Tem alguma coisa no Japão que eu sempre penso que se vida houvesse em Marte, ou em Vênus, seria exatamente como é nas cidades do país do sol nascente.
O novo filme do Win Wenders, Perfect Days, Dias Perfeitos, é passado no Japão. Para nossa sorte. Porque se passado em qualquer outro lugar do mundo, em qualquer outra cidade por mais pitoresca e peculiar que fosse, o filme com certeza não seria a poesia melancólica de uma solitude enorme que é.
Antes do filme em si, preciso falar da trilha que, como em todo filme do alemão, serve como um fio condutor improvável, já que tem de Lou Reed, claro a Van Morrison, passando por Patti Smith, Stones, Nina Simone e The Animals cuja House of the Rising Sun ganha um sentido todo especial neste filme.
Os dias perfeitos do filme são os de Hirayama, um homem de seus 50 anos de idade que trabalha como faxineiro dos banheiros públicos de Tóquio, que por si só já são personagens à parte.
Ele vive uma vida bem espartana, com sua rotina praticamente cronometrada com seus afazeres profissionais e profissionais que, como disse, só no Japão criam uma aura de sonho e desejo como neste filme.
Hirayama tem suas paixões e uma delas é a música que ele ouve em fitas K7 no carro da empresa de limpeza com o qual ele circula para cima e para baixo e onde ouvimos a maior parte da trilha já citada.
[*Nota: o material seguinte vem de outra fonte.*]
Lemma lit_hundredths_fixed (k : positive) :
  In k SCORES -> round2 (lit k 100) = lit k 100.
Proof.
  intros H. cbn [In SCORES] in H.
  repeat (destruct H as [<- | H]); try contradiction; vm_compute; reflexivity.
Qed.

End ConfidenceFacts.

(* ------------------------------------------------------------------ *)
(** ** Facts on the keyword tables and the pipeline stages *)
(* ------------------------------------------------------------------ *)

Module EngineFacts.

Import PyStr NlpEngine Spec.

Lemma list_in_true_iff (x : string) (l : list string) :
  list_in x l = true <-> In x l.
Proof.
  unfold list_in. rewrite existsb_exists. split.
  - intros (y & Hy & E). apply String.eqb_eq in E. subst. assumption.
  - intros H. exists x. split; [assumption | apply String.eqb_refl].
Qed.

Lemma list_in_false_iff (x : string) (l : list string) :
  list_in x l = false <-> ~ In x l.
Proof.
  rewrite <- list_in_true_iff. destruct (list_in x l); split; congruence.
Qed.

Lemma list_in_app (x : string) (l1 l2 : list string) :
  list_in x (l1 ++ l2) = list_in x l1 || list_in x l2.
Proof. apply existsb_app. Qed.

Lemma nodupb_NoDup (l : list string) : nodupb l = true -> NoDup l.
Proof.
  induction l as [ | x r IH]; cbn [nodupb]; intros H.
  - constructor.
  - apply andb_prop in H. destruct H as [Hx Hr].
    constructor; [ | auto].
    apply list_in_false_iff.
    destruct (list_in x r); [discriminate | reflexivity].
Qed.

(** [dict.fromkeys] leaves a duplicate-free list as it is. *)
Lemma fromkeys_aux_NoDup (l : list string) : forall seen,
  NoDup l -> (forall x, In x l -> ~ In x seen) -> fromkeys_aux seen l = l.
Proof.
  induction l as [ | x r IH]; intros seen Hnd Hdis; [reflexivity | ].
  cbn [fromkeys_aux]. inversion Hnd as [ | ? ? Hx Hr]; subst.
  assert (E : list_in x seen = false).
  { apply list_in_false_iff, Hdis. left. reflexivity. }
  rewrite E. f_equal. apply IH; [assumption | ].
  intros y Hy [<- | Hs]; [contradiction | ].
  apply (Hdis y); [right; assumption | assumption].
Qed.

Lemma fromkeys_NoDup (l : list string) : NoDup l -> fromkeys l = l.
Proof. intros H. apply fromkeys_aux_NoDup; [assumption | intros x _ []]. Qed.

Lemma matching_In (x : string) (kws : list string) (normalized : string) :
  In x (matching kws normalized) <-> In x kws /\ str_in x normalized = true.
Proof. unfold matching. rewrite filter_In. reflexivity. Qed.

Lemma matching_app (k1 k2 : list string) (normalized : string) :
  matching (k1 ++ k2) normalized
  = matching k1 normalized ++ matching k2 normalized.
Proof. apply filter_app. Qed.

Lemma hits_pos (kw : string) (kws : list string) (normalized : string) :
  In kw kws -> str_in kw normalized = true -> (0 < hits kws normalized)%nat.
Proof.
  intros Hin Hs. unfold hits.
  assert (H : In kw (matching kws normalized)) by (apply matching_In; auto).
  destruct (matching kws normalized); [destruct H | cbn; lia].
Qed.

Lemma any_in_true_iff (kws : list string) (normalized : string) :
  any_in kws normalized = true
  <-> exists kw, In kw kws /\ str_in kw normalized = true.
Proof. apply existsb_exists. Qed.

(** Every category list is duplicate-free and shares no keyword with the
    urgency list. *)
Lemma keywords_disjoint (c : string) (kws : list string) :
  In (c, kws) CATEGORY_KEYWORDS -> NoDup (kws ++ URGENCY_KEYWORDS).
Proof.
  intros H. apply nodupb_NoDup. cbn [In CATEGORY_KEYWORDS] in H.
  repeat (destruct H as [H | H];
          [injection H as <- <-; vm_compute; reflexivity | ]).
  destruct H.
Qed.

Lemma keywords_of_entry (c : string) (kws : list string) :
  In (c, kws) CATEGORY_KEYWORDS ->
  keywords_of c = kws /\ In c CATEGORIES /\ c <> "Other".
Proof.
  intros H. cbn [In CATEGORY_KEYWORDS] in H.
  repeat (destruct H as [H | H];
          [injection H as <- <-; repeat split; cbn; try tauto;
           discriminate | ]).
  destruct H.
Qed.

Ltac split_at i :=
  match i with
  | 0%nat => exists (firstn 0 CATEGORY_KEYWORDS), (skipn 1 CATEGORY_KEYWORDS)
  | 1%nat => exists (firstn 1 CATEGORY_KEYWORDS), (skipn 2 CATEGORY_KEYWORDS)
  | 2%nat => exists (firstn 2 CATEGORY_KEYWORDS), (skipn 3 CATEGORY_KEYWORDS)
  | 3%nat => exists (firstn 3 CATEGORY_KEYWORDS), (skipn 4 CATEGORY_KEYWORDS)
  end.

(** The scorer either finds no keyword at all, or returns the first entry
    of the table with the greatest number of matches. *)
Lemma classify_category_cases (text : string) :
  let normalized := _normalize text in
  ((forall c kws, In (c, kws) CATEGORY_KEYWORDS -> hits kws normalized = 0%nat)
   /\ classify_category text = ("Other", []))
  \/
  (exists c kws, first_best normalized c kws /\
                 classify_category text = (c, matching kws normalized)).
Proof.
  intros normalized. unfold classify_category. fold normalized.
  cbv [fill_scores CATEGORY_KEYWORDS fold_left].
  match goal with |- context [matching ?k normalized] =>
    match k with ("payment" :: _) => set (kB := k) in * end end.
  match goal with |- context [matching ?k normalized] =>
    match k with ("error" :: _) => set (kT := k) in * end end.
  match goal with |- context [matching ?k normalized] =>
    match k with ("login" :: _) => set (kA := k) in * end end.
  match goal with |- context [matching ?k normalized] =>
    match k with ("request" :: _) => set (kF := k) in * end end.
  unfold first_best, hits.
  destruct (matching kB normalized) as [ | b lb] eqn:EB;
  destruct (matching kT normalized) as [ | t lt] eqn:ET;
  destruct (matching kA normalized) as [ | a la] eqn:EA;
  destruct (matching kF normalized) as [ | f lf] eqn:EF.
  all: cbn -[Nat.ltb matching].
  all: repeat match goal with
         | |- context [(S (List.length ?x) <? S (List.length ?y))%nat] =>
             destruct (Nat.ltb_spec (S (List.length x)) (S (List.length y)));
             cbn -[Nat.ltb matching]
         end.
  all: try (left; split; [ | reflexivity];
            intros c kws [E | [E | [E | [E | []]]]];
            apply pair_equal_spec in E; destruct E as [_ <-];
            rewrite ?EB, ?ET, ?EA, ?EF; reflexivity).
  all: right.
  all: first
         [ exists "Billing", kB; split;
           [split_at 0%nat | rewrite EB; reflexivity]
         | exists "Technical", kT; split;
           [split_at 1%nat | rewrite ET; reflexivity]
         | exists "Account", kA; split;
           [split_at 2%nat | rewrite EA; reflexivity]
         | exists "Feature", kF; split;
           [split_at 3%nat | rewrite EF; reflexivity] ].
  all: cbn [firstn skipn CATEGORY_KEYWORDS app].
  all: (split; [reflexivity | ]).
  all: rewrite ?EB, ?ET, ?EA, ?EF; cbn [List.length].
  all: (split; [lia | ]).
  all: split; intros c' kws' HIn; cbn [In] in HIn;
       repeat match type of HIn with
              | _ \/ _ => destruct HIn as [HIn | HIn]
              | False => destruct HIn
              | (_, _) = (_, _) =>
                  apply pair_equal_spec in HIn; destruct HIn as [_ <-]
              end;
       fold kB kT kA kF; rewrite ?EB, ?ET, ?EA, ?EF; cbn [List.length]; lia.
Qed.

Lemma first_best_In (normalized c : string) (kws : list string) :
  first_best normalized c kws -> In (c, kws) CATEGORY_KEYWORDS.
Proof.
  intros (before & after & E & _). rewrite E.
  apply in_or_app. right. left. reflexivity.
Qed.

(** The category is one of the five names, and the matched keywords are
    those of its declared list. *)
Lemma classify_category_shape (text : string) :
  let r := classify_category text in
  In (fst r) CATEGORIES /\
  snd r = matching (keywords_of (fst r)) (_normalize text) /\
  NoDup (snd r ++ matching URGENCY_KEYWORDS (_normalize text)).
Proof.
  cbv zeta.
  destruct (classify_category_cases text)
    as [[_ ->] | (c & kws & Hb & ->)]; cbn [fst snd].
  - split; [cbn; tauto | ]. split; [reflexivity | ].
    cbn [app]. apply NoDup_filter, (nodupb_NoDup URGENCY_KEYWORDS).
    vm_compute. reflexivity.
  - apply first_best_In in Hb.
    destruct (keywords_of_entry c kws Hb) as (-> & Hc & _).
    split; [assumption | ]. split; [reflexivity | ].
    rewrite <- matching_app. apply NoDup_filter.
    apply (keywords_disjoint c kws Hb).
Qed.

Lemma analyze_ticket_unfold (message : string) :
  analyze_ticket message
  = _apply_custom_rules message
      {| category := fst (classify_category message);
         priority := determine_priority message
                       (fst (classify_category message))
                       (fst (detect_urgency message));
         urgency := fst (detect_urgency message);
         keywords := fromkeys (snd (classify_category message)
                               ++ snd (detect_urgency message));
         confidence := calculate_confidence
                         (snd (classify_category message))
                         (snd (detect_urgency message))
                         (fst (classify_category message)) |}.
Proof.
  unfold analyze_ticket.
  destruct (classify_category message) as [c ck].
  destruct (detect_urgency message) as [u uk]. reflexivity.
Qed.

Lemma any_in_triggers (normalized : string) :
  any_in CUSTOM_BILLING_TRIGGERS normalized
  = str_in "refund" normalized || str_in "money back" normalized.
Proof.
  cbn [any_in CUSTOM_BILLING_TRIGGERS existsb]. rewrite orb_false_r.
  reflexivity.
Qed.

Lemma determine_priority_in (text category : string) (is_urgent : bool) :
  In (determine_priority text category is_urgent) PRIORITIES.
Proof.
  unfold determine_priority.
  destruct (any_in P0_KEYWORDS _); [cbn; tauto | ].
  destruct (is_urgent || any_in P1_KEYWORDS _); [cbn; tauto | ].
  destruct (list_in category _); cbn; tauto.
Qed.

(** The override appends the triggers found in the text and missing from
    the list, in the order of the trigger table. *)
Lemma override_keywords (normalized : string) (kws : list string) :
  fold_left (append_trigger normalized) CUSTOM_BILLING_TRIGGERS kws
  = kws ++ filter (fun t => str_in t normalized && negb (list_in t kws))
                  CUSTOM_BILLING_TRIGGERS.
Proof.
  cbn [fold_left CUSTOM_BILLING_TRIGGERS filter]. unfold append_trigger.
  destruct (str_in "refund" normalized), (str_in "money back" normalized),
    (list_in "refund" kws) eqn:Er, (list_in "money back" kws) eqn:Em;
    cbn [andb negb]; rewrite ?list_in_app, ?Er, ?Em; cbn;
    rewrite ?Er, ?Em, ?app_nil_r, <- ?app_assoc; reflexivity.
Qed.

End EngineFacts.

(* ------------------------------------------------------------------ *)
(** ** Facts on the text normalizer *)
(* ------------------------------------------------------------------ *)

Module NormalizeFacts.

Import PyStr NlpEngine NormalForm.

Lemma lower_char_idem (c : ascii) : lower_char (lower_char c) = lower_char c.
Proof. destruct c as [[] [] [] [] [] [] [] []]; reflexivity. Qed.

Lemma is_space_lower_char (c : ascii) : is_space (lower_char c) = is_space c.
Proof. destruct c as [[] [] [] [] [] [] [] []]; reflexivity. Qed.

Lemma is_space_plain (c : ascii) :
  is_space c = true -> lower_char c = c.
Proof.
  destruct c as [[] [] [] [] [] [] [] []]; intros H;
    try reflexivity; discriminate.
Qed.

Lemma lower_idem (s : string) : lower (lower s) = lower s.
Proof.
  induction s as [ | c r IH]; cbn [lower]; [reflexivity | ].
  rewrite lower_char_idem, IH. reflexivity.
Qed.

Lemma lower_lstrip (s : string) : lower (lstrip s) = lstrip (lower s).
Proof.
  induction s as [ | c r IH]; cbn [lower lstrip]; [reflexivity | ].
  rewrite is_space_lower_char.
  destruct (is_space c); [assumption | reflexivity].
Qed.

Lemma lower_rstrip (s : string) : lower (rstrip s) = rstrip (lower s).
Proof.
  induction s as [ | c r IH]; cbn [lower rstrip]; [reflexivity | ].
  rewrite <- IH, is_space_lower_char.
  destruct (rstrip r) as [ | c' r']; cbn [lower].
  - destruct (is_space c); reflexivity.
  - reflexivity.
Qed.

Lemma lower_sub_spaces (s : string) : forall b,
  lower (sub_spaces b s) = sub_spaces b (lower s).
Proof.
  induction s as [ | c r IH]; intros b; cbn [lower sub_spaces];
    [reflexivity | ].
  rewrite is_space_lower_char.
  destruct (is_space c); [destruct b | ]; cbn [lower]; rewrite IH; reflexivity.
Qed.

(** Normalized text has no capital letter left. *)
Lemma lower_normalize (text : string) :
  lower (_normalize text) = _normalize text.
Proof.
  unfold _normalize, strip.
  rewrite lower_sub_spaces, lower_rstrip, lower_lstrip, lower_idem.
  reflexivity.
Qed.

Lemma lstrip_clean (s : string) : starts_clean s = true -> lstrip s = s.
Proof.
  destruct s as [ | c r]; cbn [starts_clean lstrip]; [reflexivity | ].
  destruct (is_space c); [discriminate | reflexivity].
Qed.

Lemma starts_clean_lstrip (s : string) : starts_clean (lstrip s) = true.
Proof.
  induction s as [ | c r IH]; cbn [lstrip]; [reflexivity | ].
  destruct (is_space c) eqn:E; [assumption | ].
  cbn [starts_clean]. rewrite E. reflexivity.
Qed.

Lemma rstrip_clean (s : string) : ends_clean s = true -> rstrip s = s.
Proof.
  induction s as [ | c r IH]; [reflexivity | ].
  cbn [ends_clean rstrip]. destruct r as [ | c' r'].
  - cbn [rstrip]. destruct (is_space c); [discriminate | reflexivity].
  - intros H. rewrite (IH H). reflexivity.
Qed.

Lemma ends_clean_rstrip (s : string) : ends_clean (rstrip s) = true.
Proof.
  induction s as [ | c r IH]; [reflexivity | ].
  cbn [rstrip]. destruct (rstrip r) as [ | c' r'].
  - destruct (is_space c) eqn:E; [reflexivity | ].
    cbn [ends_clean]. rewrite E. reflexivity.
  - exact IH.
Qed.

Lemma starts_clean_rstrip (s : string) :
  starts_clean s = true -> starts_clean (rstrip s) = true.
Proof.
  destruct s as [ | c r]; [reflexivity | ].
  cbn [starts_clean rstrip]. intros H.
  destruct (is_space c) eqn:E; [discriminate | ].
  destruct (rstrip r); cbn [starts_clean]; rewrite E; reflexivity.
Qed.

Lemma starts_clean_sub_spaces (s : string) (b : bool) :
  starts_clean s = true -> starts_clean (sub_spaces b s) = true.
Proof.
  destruct s as [ | c r]; [reflexivity | ].
  cbn [starts_clean sub_spaces]. intros H.
  destruct (is_space c) eqn:E; [discriminate | ].
  cbn [starts_clean]. rewrite E. reflexivity.
Qed.
(** Visits of distinct positions pile up at the head, latest first. *)
Lemma distinct_visits es : ∀ log,
  NoDup (position <$> es) → es ≠ [] →
  ∃ rest, foldl (λ l e, recordVisit e l) log es = take 20 (reverse es ++ rest).
Proof.
  induction es as [|e es IH] using rev_ind; intros log Hnd Hne; [by destruct Hne|].
  rewrite foldl_snoc, reverse_snoc.
  destruct es as [|e0 es0].
  { cbn. by eexists. }
  rewrite fmap_app in Hnd. apply NoDup_app in Hnd as (Hnd & Hfresh & _).
  destruct (IH log Hnd) as [rest ->]; [done|].
  set (A := reverse (e0 :: es0)).
  assert (Forall (λ x, position x ≠ position e) A) as HF.
  { apply Forall_forall. intros x Hx Heq.
    apply (Hfresh (position x)).
    - apply list_elem_of_fmap_2. unfold A in Hx. by rewrite elem_of_reverse in Hx.
    - rewrite Heq. cbn. apply list_elem_of_here. }
  unfold recordVisit. rewrite take_app, filter_app.
  rewrite (filter_all _ (take 20 A)) by by apply Forall_take.
  destruct (decide (length A ≤ 20)%nat) as [Hle|Hgt].
  - rewrite (take_ge A) by done.
    eexists. rewrite <- app_comm_cons. reflexivity.
  - replace (20 - length A)%nat with 0%nat by lia. rewrite take_0, filter_nil, app_nil_r.
    exists []. rewrite app_nil_r.
    cbn [take]. by rewrite take_take.
Qed.

Lemma last_21_visits es log :
  NoDup (position <$> es) → length es = 21%nat →
  let log' := take 20 (reverse es) in
  foldl (λ l e, recordVisit e l) log es = log' ∧
  length log' = 20%nat ∧ head log' = last es ∧
  (∀ e0, head es = Some e0 → e0 ∉ log').
Proof.
  intros Hnd Hlen log'. subst log'.
  destruct (distinct_visits es log Hnd) as [rest ->]; [by destruct es|].
  split_and!.
  - rewrite take_app_le; [done|]. rewrite length_reverse. lia.
  - rewrite length_take, length_reverse. lia.
  - rewrite <- head_reverse. destruct (reverse es) eqn:Hr; [|done].
    apply (f_equal length) in Hr. rewrite length_reverse in Hr. cbn in Hr. lia.
  - intros e0 Hhead. destruct es as [|e1 es]; [done|]. injection Hhead as ->.
    rewrite reverse_cons, take_app_le by (rewrite length_reverse; cbn in Hlen; lia).
    rewrite take_ge by (rewrite length_reverse; cbn in Hlen; lia).
    rewrite elem_of_reverse. rewrite fmap_cons in Hnd. apply NoDup_cons in Hnd as [Hnin _].
    intros Hin. apply Hnin. by apply list_elem_of_fmap_2.
Qed.
(** * S68k: the TypeScript binding over the WebAssembly core

    The repository's TypeScript module wraps the classes exported by the
    WebAssembly package [./pkg/s68k] (RawS68k, RawInterpreter, RawCpu, ...).
    The package itself is foreign code: here it is an interface (type
    classes below), and every wrapper method is written once, over any
    implementation of that interface.

    Modelling conventions.
    - A call that creates or mutates an object of the core is a computation
      in a monad [M]; getters of objects that the core hands out as
      snapshots (a CPU snapshot, a register, a semantic error, the error
      list) are functions.
    - JavaScript numbers that cross the boundary are integers ([Z], or
      [nat] for a length or an index).
    - An optional or defaulted parameter is an [option]; [None] is the
      omitted ([undefined]) argument.
    - Core calls are followed on their return path: the wrapper has no
      [try], [catch] or [throw].
    - [async]/[await] is sequencing in [M].
    - An [InterruptResult] is an object, so [if (result)] tests whether the
      handler returned one.

    The accessors of [Interpreter] that only delegate and that no property
    below involves ([getPc], [getSp], [getStatus], [readMemoryBytes], ...)
    are left out; [step], [run] and the register accessors show the
    pattern.

    Layout: the wrapper classes; the state monad and the log of calls used
    to observe any core; the machine of the specification ([SpecCore]) for
    what only the core decides; a small core to run on ([Toy]); the build
    script; the objects of the specification ([SpecObjects]); then the
    properties. *)

From Stdlib Require Import ZArith Lia Ascii.
From stdpp Require Import base decidable option list strings.
From Equations Require Import Equations.

Local Open Scope Z_scope.

(** ** Enumerations *)

(** [export enum RegisterType { Data, Address }]: a numeric enum, so a value
    of this type is a number; [Data] is 0 and [Address] is 1. *)
Module RegisterType.
Definition t := Z.
Definition Data : t := 0.
Definition Address : t := 1.
End RegisterType.

(** Modelled from the spec: the enum [InterpreterStatus] of the package (its
    declaration is not part of the TypeScript source). The wrapper names
    only the member [InterpreterStatus.Interrupt]. *)
Module InterpreterStatus.
Inductive t :=
  | Running
  | Interrupt
  | Terminated
  | TerminatedByFault.
End InterpreterStatus.

Global Instance InterpreterStatus_eq_dec : EqDecision InterpreterStatus.t.
Proof. solve_decision. Defined.

(** Modelled from the spec: the enum [Size] of the package (byte, word,
    long). The wrapper names only the member [Size.Long]. *)
Module Size.
Inductive t :=
  | Byte
  | Word
  | Long.
End Size.

Global Instance Size_eq_dec : EqDecision Size.t.
Proof. solve_decision. Defined.

(** Modelled from the spec: a register operand names one of the data or one
    of the address registers by its index. *)
Inductive RegisterOperand :=
  | DataRegister (index : nat)
  | AddressRegister (index : nat).

(** ** The package interface *)
Module Pkg.

(** [RawRegister] and [RawCpu]: snapshots with getters. *)
Class CpuPkg := {
  RawRegister : Type;
  RawCpu : Type;
  wasm_get_long : RawRegister → Z;
  wasm_get_word : RawRegister → Z;
  wasm_get_byte : RawRegister → Z;
  wasm_get_a_regs_value : RawCpu → list Z;
  wasm_get_d_regs_value : RawCpu → list Z;
  wasm_get_d_reg : RawCpu → Z → RawRegister;
  wasm_get_a_reg : RawCpu → Z → RawRegister;
}.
Ele também ama ler, sempre indo a um sebo e comprando um livro por vez, olha que espartano, e sempre ouvindo da vendedora uma frase lancinante sobre tal livro ou sobre quem o escreveu, fazendo com que eu esperasse sua próxima visita para ouvir a vendedora falando e apertando o botão da caixa registradora, criando frases quase musicais com sua precisão filosófica.
Hirayama também ama tirar fotos analógicas, com sua câmera bem antiga, sempre nas suas folgas de almoço ou de lanche, sob uma árvore frondosa, sempre ao lado de uma mulher que também almoça mas com quem ele nunca fala.
E ele também gosta de comer e beber, sempre nos mesmos lugares, onde é reconhecido e recebido com sorrisos que a gente percebe ser o máximo de intimidade no planeta Tóquio.
Mas Hirayama tem seus dias perfeitos distraídos ou por um menino esquecido em um banheiro, ou por seu ajudante que precisa de dinheiro para sair com seu crush ou mesmo por sua sobrinha que de repente aparece em sua casa, sem avisar, e com ele passa os dias mais felizes já que Hirayama é o oposto de sua irmã, como diz a sobrinha sobre sua mãe.
A sobrinha vai trabalhar com Hirayama, come com ele, fala de iPhone e Soptify ao que ele mostra suas fitas K7, vai com ele aos banhos da cidade, passeia, lê, ouve música, quando tenta falar o nome do Van Morrison.
E o Win Wenders nisso tudo?
A gente nem percebe que o diretor é um alemão, filmando em uma cidade do outro lado do mundo, apesar de não ser sua primeira vez, já que nos presenteou na década de 1980 com o lindo Tokyo Ga.
Win Wenders teve que atravessar o globo para contar sua história de velhice, abandono, escolhas peculiares com a trilha perfeita e para nossa, e sua sorte, Wenders encontrou o melhor ator possível para o papel deste homem.
Kōji Yakusho é ridículo! Um absurdo de ator, com seu bigodinho indefectível, com um vigor jovem em contraponto à vida de ancião que ele leva, o que vamos aos poucos percebendo que essa escolha foi tão peculiar quanto todos os seus hábitos que vão sendo repetidos à nossa frente e que vão sendo os responsáveis pelo amor que criamos por esse Hirayama, o homem que eu quero ser quando crescer.
E se possível, dirigido pelo Win Wenders, um dos meus 10 diretores preferidos da vida.